◆ Requirement ◆
Write out again the entries from the first line to the line that includes "of either form.", keeping both of those lines.

### Excerpted data ###

(** C2, amended.  The collections resolved by name (spaces, projects,
    channels, environments) and the listing of all environments are
    accepted as a bare list or as an object with an [Items] list, and
    read as the same sequence; so are the versions of a package in the
    package loop of [create_release], which selects the first version
    of either form.  The releases of a project and the deployments of a
    release are read from [Items] only: handed a bare list,
    [get_latest_release] and [_get_active_environments] raise
    [AttributeError]. *)
Theorem collections_in_either_form {sm : str_methods} :
  (forall (self : tools) (uri name : string)
          (W : Type) (h : W -> request -> http_outcome * W) (w w' : W)
          (c : json) (xs : list json) (sent : list request),
      collection_items c = Some xs -> forallb has_name xs = true ->
      run h (_make_request self uri None None) w = (Ok c, w', sent) ->
      run h (_get_by_name self uri name) w
      = (Ok (optional (find (same_name name) xs)), w', sent)) /\
  (forall (py_repr : json -> string) (self : tools) (space_id : json)
          (W : Type) (h : W -> request -> http_outcome * W) (w w' : W)
          (c : json) (xs : list json) (sent : list request),
      collection_items c = Some xs -> forallb is_object xs = true ->
      run h (_make_request self (str py_repr space_id ++ "/environments/all")
                           None None) w
      = (Ok c, w', sent) ->
      run h (_get_environments_to_check py_repr self space_id None) w
      = (Ok (JList xs), w', sent)) /\
  (forall (py_repr : json -> string) (self : tools)
          (W : Type) (h : W -> request -> http_outcome * W)
          (space_id package : json) (rest selected : list json)
          (feed_id package_id action_name reference_name : json)
          (c latest version : json) (older : list json)
          (w w1 : W) (t : list request),
      py_getitem package "FeedId" = Ret feed_id ->
      py_getitem package "PackageId" = Ret package_id ->
      py_getitem package "ActionName" = Ret action_name ->
      py_getitem package "PackageReferenceName" = Ret reference_name ->
      run h (_make_request self
               (feed_endpoint py_repr space_id feed_id package_id) None None) w
      = (Ok c, w1, t) ->
      collection_items c = Some (latest :: older) ->
      forallb is_object (latest :: older) = true ->
      py_getitem latest "Version" = Ret version ->
      run h (select_packages py_repr self space_id (package :: rest) selected) w
      = let '(r, w2, t2) :=
          run h (select_packages py_repr self space_id rest
                   (selected
                      ++ [JDict [("ActionName", action_name);
                                 ("PackageReferenceName", reference_name);
                                 ("Version", version)]])%list) w1 in
        (r, w2, (t ++ t2)%list)) /\
  (forall (py_repr : json -> string) (self : tools)
          (W : Type) (h : W -> request -> http_outcome * W)
          (project_name : string) (space_name : option string)
          (w0 w1 w2 w3 : W) (t1 t2 t3 : list request)
          (space space_id project project_id : json) (xs : list json),
      PyStr.nonempty project_name = true ->
      run h (_get_space self (Some (default_arg "Default" space_name))) w0
      = (Ok space, w1, t1) ->
      truthy space = true ->
      py_getitem space "Id" = Ret space_id ->
      run h (_get_by_name self (str py_repr space_id ++ "/projects/all")
                          project_name) w1
      = (Ok project, w2, t2) ->
      truthy project = true ->
      py_getitem project "Id" = Ret project_id ->
      run h (_get_project_releases py_repr self space_id project_id) w2
      = (Ok (JList xs), w3, t3) ->
      forallb is_object xs = true ->
      run h (get_latest_release py_repr self project_name space_name) w0
      = (Err AttributeError, w3, (t1 ++ t2 ++ t3)%list)) /\
  (forall (py_repr : json -> string) (self : tools)
          (W : Type) (h : W -> request -> http_outcome * W)
          (space_id project_id : json) (w0 w1 w2 : W) (t1 t2 : list request)
          (releases_response latest latest_id : json) (rest ds : list json),
      run h (_make_request self
               (str py_repr space_id ++ "/projects/" ++ str py_repr project_id
                ++ "/releases") None None) w0
      = (Ok releases_response, w1, t1) ->
      collection_items releases_response = Some (latest :: rest) ->
      is_object releases_response = true ->
      py_getitem latest "Id" = Ret latest_id ->
      run h (_make_request self
               (str py_repr space_id ++ "/releases/" ++ str py_repr latest_id
                ++ "/deployments") None None) w1
      = (Ok (JList ds), w2, t2) ->
      forallb is_object ds = true ->
      run h (_get_active_environments py_repr self space_id project_id) w0
      = (Err AttributeError, w2, (t1 ++ t2)%list)).
Proof.
  split; [| split; [| split; [| split]]].
  - intros self uri name W h w w' c xs sent Hc Hxs Hfetch.
    unfold _get_by_name. rewrite run_bind, Hfetch.
    rewrite (resolve_in_collection name c xs Hc Hxs), run_ret, app_nil_r.
    reflexivity.
  - intros. eapply all_environments_either_form; eassumption.
  - intros. eapply select_packages_either_form; eassumption.
  - intros. eapply latest_release_rejects_bare_list; eassumption.
  - intros. eapply active_environments_reject_bare_list; eassumption.
Qed.
(** * WhisperBot: the access-controlled message store and its query handlers

    A shallow embedding of [wspr.py].  The module-level dictionaries and the
    [users] collection become fields of an explicit [State] that every handler
    takes and returns; the calls a handler makes on the chat platform
    ([answer], [edit_message_text]) are returned as a list of [Call]s; the
    clock and the random source are inputs of the handler ([Env]).

    Boundaries of the model:
    - a text is a [string] holding the UTF-8 bytes of the Python [str];
      [isdigit], [isspace], [split] and the class [\d] work on its
      characters, with the tables of Unicode 14.0.0;
    - integers are unbounded ([Z]), as Python's; the size limits of the
      database encoding and of the platform's fields are not modelled, nor
      is the interpreter's limit on the digits [int] and [str] convert;
    - the database and the platform always answer: a failing collaborator
      is not modelled;
    - updates are handled one at a time ([run]): the interleaving of
      handlers at their awaits is not modelled;
    - [setup_db_indexes], [startup] and [shutdown] only talk to the
      database and the platform and are left out. *)

From Stdlib Require Import ZArith Ascii String List Lia.
From stdpp Require Import gmap strings list fin_maps.

Local Open Scope string_scope.
Local Open Scope Z_scope.

(** ** Python primitives used by the program *)

Module Py.

(** Exceptions the modelled code can raise. *)
Inductive exn : Type :=
| ValueError
| IndexError.

(** A computation that returns a value or raises. *)
Inductive result (A : Type) : Type :=
| Ok (a : A)
| Raise (e : exn).
Arguments Ok {A} a.
Arguments Raise {A} e.

Definition bind {A B} (m : result A) (k : A -> result B) : result B :=
  match m with
  | Ok a => k a
  | Raise e => Raise e
  end.

#[global] Instance result_ret : MRet result := fun _ a => Ok a.
#[global] Instance result_bind : MBind result := fun _ _ k m => bind m k.

(** [try: m except Exception: handler]. *)
Definition try_except {A} (m : result A) (handler : exn -> result A) : result A :=
  match m with
  | Ok a => Ok a
  | Raise e => handler e
  end.

(** *** Text

    A [str] is held as its UTF-8 bytes.  A character is a byte that is not
    a continuation byte together with the continuation bytes after it. *)

Definition byte (c : ascii) : Z := Z.of_N (N_of_ascii c).

(** A continuation byte, [10xxxxxx]. *)
Definition is_cont (c : ascii) : bool := (128 <=? byte c) && (byte c <? 192).

Definition starts_cont (s : string) : bool :=
  match s with
  | String c _ => is_cont c
  | EmptyString => false
  end.

(** The characters of a text, each with its bytes. *)
Fixpoint chars (s : string) : list string :=
  match s with
  | EmptyString => []
  | String b r =>
      match chars r with
      | c :: cs =>
          if starts_cont c then String b c :: cs
          else String b EmptyString :: c :: cs
      | [] => [String b EmptyString]
      end
  end.

(** The text made of the given characters. *)
Definition join (cs : list string) : string := foldr String.append EmptyString cs.

(** The code point a character encodes, and [-1] for bytes that encode
    none. *)
Definition code_point (ch : string) : Z :=
  match ch with
  | String b0 EmptyString => if byte b0 <? 128 then byte b0 else -1
  | String b0 (String b1 EmptyString) =>
      if (194 <=? byte b0) && (byte b0 <? 224) && is_cont b1
      then (byte b0 - 192) * 64 + (byte b1 - 128)
      else -1
  | String b0 (String b1 (String b2 EmptyString)) =>
      let cp := (byte b0 - 224) * 4096 + (byte b1 - 128) * 64 + (byte b2 - 128) in
      if (224 <=? byte b0) && (byte b0 <? 240) && is_cont b1 && is_cont b2
         && (2048 <=? cp)
      then cp else -1
  | String b0 (String b1 (String b2 (String b3 EmptyString))) =>
      let cp := (byte b0 - 240) * 262144 + (byte b1 - 128) * 4096
                + (byte b2 - 128) * 64 + (byte b3 - 128) in
      if (240 <=? byte b0) && (byte b0 <? 245) && is_cont b1 && is_cont b2
         && is_cont b3 && (65536 <=? cp) && (cp <? 1114112)
      then cp else -1
  | _ => -1
  end.

(** The tables of Unicode 14.0.0, as CPython 3.11 carries them:
    the code points [str.isspace] accepts (the same at which [str.split]
    splits), the zeros of the runs of ten decimal digits ([str.isdecimal],
    the class [\d], and what [int] reads), and the other code points
    [str.isdigit] accepts. *)
Definition space_ranges : list (Z * Z) :=
  [(9, 13); (28, 32); (133, 133); (160, 160); (5760, 5760); (8192, 8202);
   (8232, 8233); (8239, 8239); (8287, 8287); (12288, 12288)].

Definition decimal_zeros : list Z :=
  [48; 1632; 1776; 1984; 2406; 2534; 2662; 2790; 2918; 3046; 3174; 3302;
   3430; 3558; 3664; 3792; 3872; 4160; 4240; 6112; 6160; 6470; 6608; 6784;
   6800; 6992; 7088; 7232; 7248; 42528; 43216; 43264; 43472; 43504; 43600;
   44016; 65296; 66720; 68912; 69734; 69872; 69942; 70096; 70384; 70736;
   70864; 71248; 71360; 71472; 71904; 72016; 72784; 73040; 73120; 92768;
   92864; 93008; 120782; 120792; 120802; 120812; 120822; 123200; 123632;
   125264; 130032].

Definition other_digit_ranges : list (Z * Z) :=
  [(178, 179); (185, 185); (4969, 4977); (6618, 6618); (8304, 8304);
   (8308, 8313); (8320, 8329); (9312, 9320); (9332, 9340); (9352, 9360);
   (9450, 9450); (9461, 9469); (9471, 9471); (10102, 10110); (10112, 10120);
   (10122, 10130); (68160, 68163); (69216, 69224); (69714, 69722);
   (127232, 127242)].

Definition in_ranges (c : Z) (ranges : list (Z * Z)) : bool :=
  existsb (fun '(lo, hi) => (lo <=? c) && (c <=? hi)) ranges.

Definition isspace_cp (c : Z) : bool := in_ranges c space_ranges.

(** The value of a decimal digit. *)
Definition decimal_value (c : Z) : option Z :=
  match List.find (fun z => (z <=? c) && (c <=? z + 9)) decimal_zeros with
  | Some z => Some (c - z)
  | None => None
  end.

Definition isdecimal_cp (c : Z) : bool :=
  match decimal_value c with
  | Some _ => true
  | None => false
  end.

Definition isdigit_cp (c : Z) : bool :=
  isdecimal_cp c || in_ranges c other_digit_ranges.

Definition isspace_char (ch : string) : bool := isspace_cp (code_point ch).
Definition isdecimal_char (ch : string) : bool := isdecimal_cp (code_point ch).
Definition isdigit_char (ch : string) : bool := isdigit_cp (code_point ch).

(** [s.isspace()], [s.isdecimal()], [s.isdigit()]: every character is of
    the kind and there is at least one. *)
Definition isspace (s : string) : bool :=
  match chars s with
  | [] => false
  | cs => forallb isspace_char cs
  end.

Definition isdecimal (s : string) : bool :=
  match chars s with
  | [] => false
  | cs => forallb isdecimal_char cs
  end.

Definition isdigit (s : string) : bool :=
  match chars s with
  | [] => false
  | cs => forallb isdigit_char cs
  end.

(** [s.startswith(c)] for a one-character prefix. *)
Definition startswith_char (c : ascii) (s : string) : bool :=
  match s with
  | String d _ => Ascii.eqb c d
  | EmptyString => false
  end.

(** [s[1:]]. *)
Definition tail (s : string) : string :=
  match s with
  | String _ r => r
  | EmptyString => EmptyString
  end.

(** Skip leading whitespace. *)
Fixpoint drop_space (cs : list string) : list string :=
  match cs with
  | c :: r => if isspace_char c then drop_space r else cs
  | [] => []
  end.

Definition skip_space (s : string) : string := join (drop_space (chars s)).

(** The maximal prefix without whitespace, and what follows it. *)
Fixpoint take_word (cs : list string) : list string * list string :=
  match cs with
  | c :: r =>
      if isspace_char c then ([], cs)
      else let '(w, rest) := take_word r in (c :: w, rest)
  | [] => ([], [])
  end.

Definition span_word (s : string) : string * string :=
  let '(w, r) := take_word (chars s) in (join w, join r).

(** [s.split(maxsplit=1)]: leading whitespace is skipped; the first word
    ends at the first whitespace; the whitespace after it is skipped and
    what remains, when not empty, is the second item, trailing whitespace
    included. *)
Definition split_maxsplit1 (s : string) : list string :=
  match skip_space s with
  | EmptyString => []
  | s1 =>
      let '(w, r) := span_word s1 in
      match skip_space r with
      | EmptyString => [w]
      | r1 => [w; r1]
      end
  end.

(** The number a run of decimal digits denotes; a digit that is not
    decimal, such as a superscript, makes [int] raise. *)
Fixpoint int_chars (acc : Z) (cs : list string) : result Z :=
  match cs with
  | [] => Ok acc
  | c :: r =>
      match decimal_value (code_point c) with
      | Some d => int_chars (10 * acc + d) r
      | None => Raise ValueError
      end
  end.

(** [int(s)] on the texts the program passes to it, which are runs of
    digits (both calls are behind [isdigit] or [\d+], so no sign, blank or
    underscore can occur); anything else raises [ValueError] here.  The
    interpreter's limit on the number of digits (4300) is not modelled:
    the platform delivers queries of at most 256 characters and callback
    data of at most 64 bytes. *)
Definition int (s : string) : result Z :=
  if isdigit s then int_chars 0 (chars s) else Raise ValueError.

(** [xs[i]], raising [IndexError] out of range. *)
Definition index {A} (xs : list A) (i : nat) : result A :=
  match xs !! i with
  | Some x => Ok x
  | None => Raise IndexError
  end.

Definition digit_char (d : Z) : ascii := ascii_of_N (Z.to_N (48 + d)).

(** The decimal digits of a natural number, most significant first.  The
    recursion is on a bound of the number of digits. *)
Fixpoint digits_fuel (fuel : nat) (n : Z) : string :=
  match fuel with
  | O => String (digit_char (n mod 10)) EmptyString
  | S f =>
      if n <? 10 then String (digit_char n) EmptyString
      else digits_fuel f (n / 10) +:+ String (digit_char (n mod 10)) EmptyString
  end.

Definition digits (n : Z) : string := digits_fuel (Z.to_nat (Z.log2 n)) n.

(** [str(n)], as the f-strings format an integer. *)
Definition str (n : Z) : string :=
  if n <? 0 then String "-" (digits (- n)) else digits n.

(** [random.randint(a, b)]: [a] plus a draw below [b - a + 1]; the raw
    draw of the generator is reduced to that range. *)
Definition randint (draw : Z) (a b : Z) : Z := a + draw mod (b - a + 1).

End Py.

(** Runs of ASCII digits, which is what [str] prints for a natural
    number: the test, and the number read byte by byte. *)
Definition ascii_digit (c : ascii) : bool := (48 <=? Py.byte c) && (Py.byte c <=? 57).

Fixpoint ascii_digits (s : string) : bool :=
  match s with
  | EmptyString => true
  | String c r => ascii_digit c && ascii_digits r
  end.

###

◆ Worked solution ◆
(** C2, amended.  The collections resolved by name (spaces, projects,
    channels, environments) and the listing of all environments are
    accepted as a bare list or as an object with an [Items] list, and
    read as the same sequence; so are the versions of a package in the
    package loop of [create_release], which selects the first version
    of either form.  The releases of a project and the deployments of a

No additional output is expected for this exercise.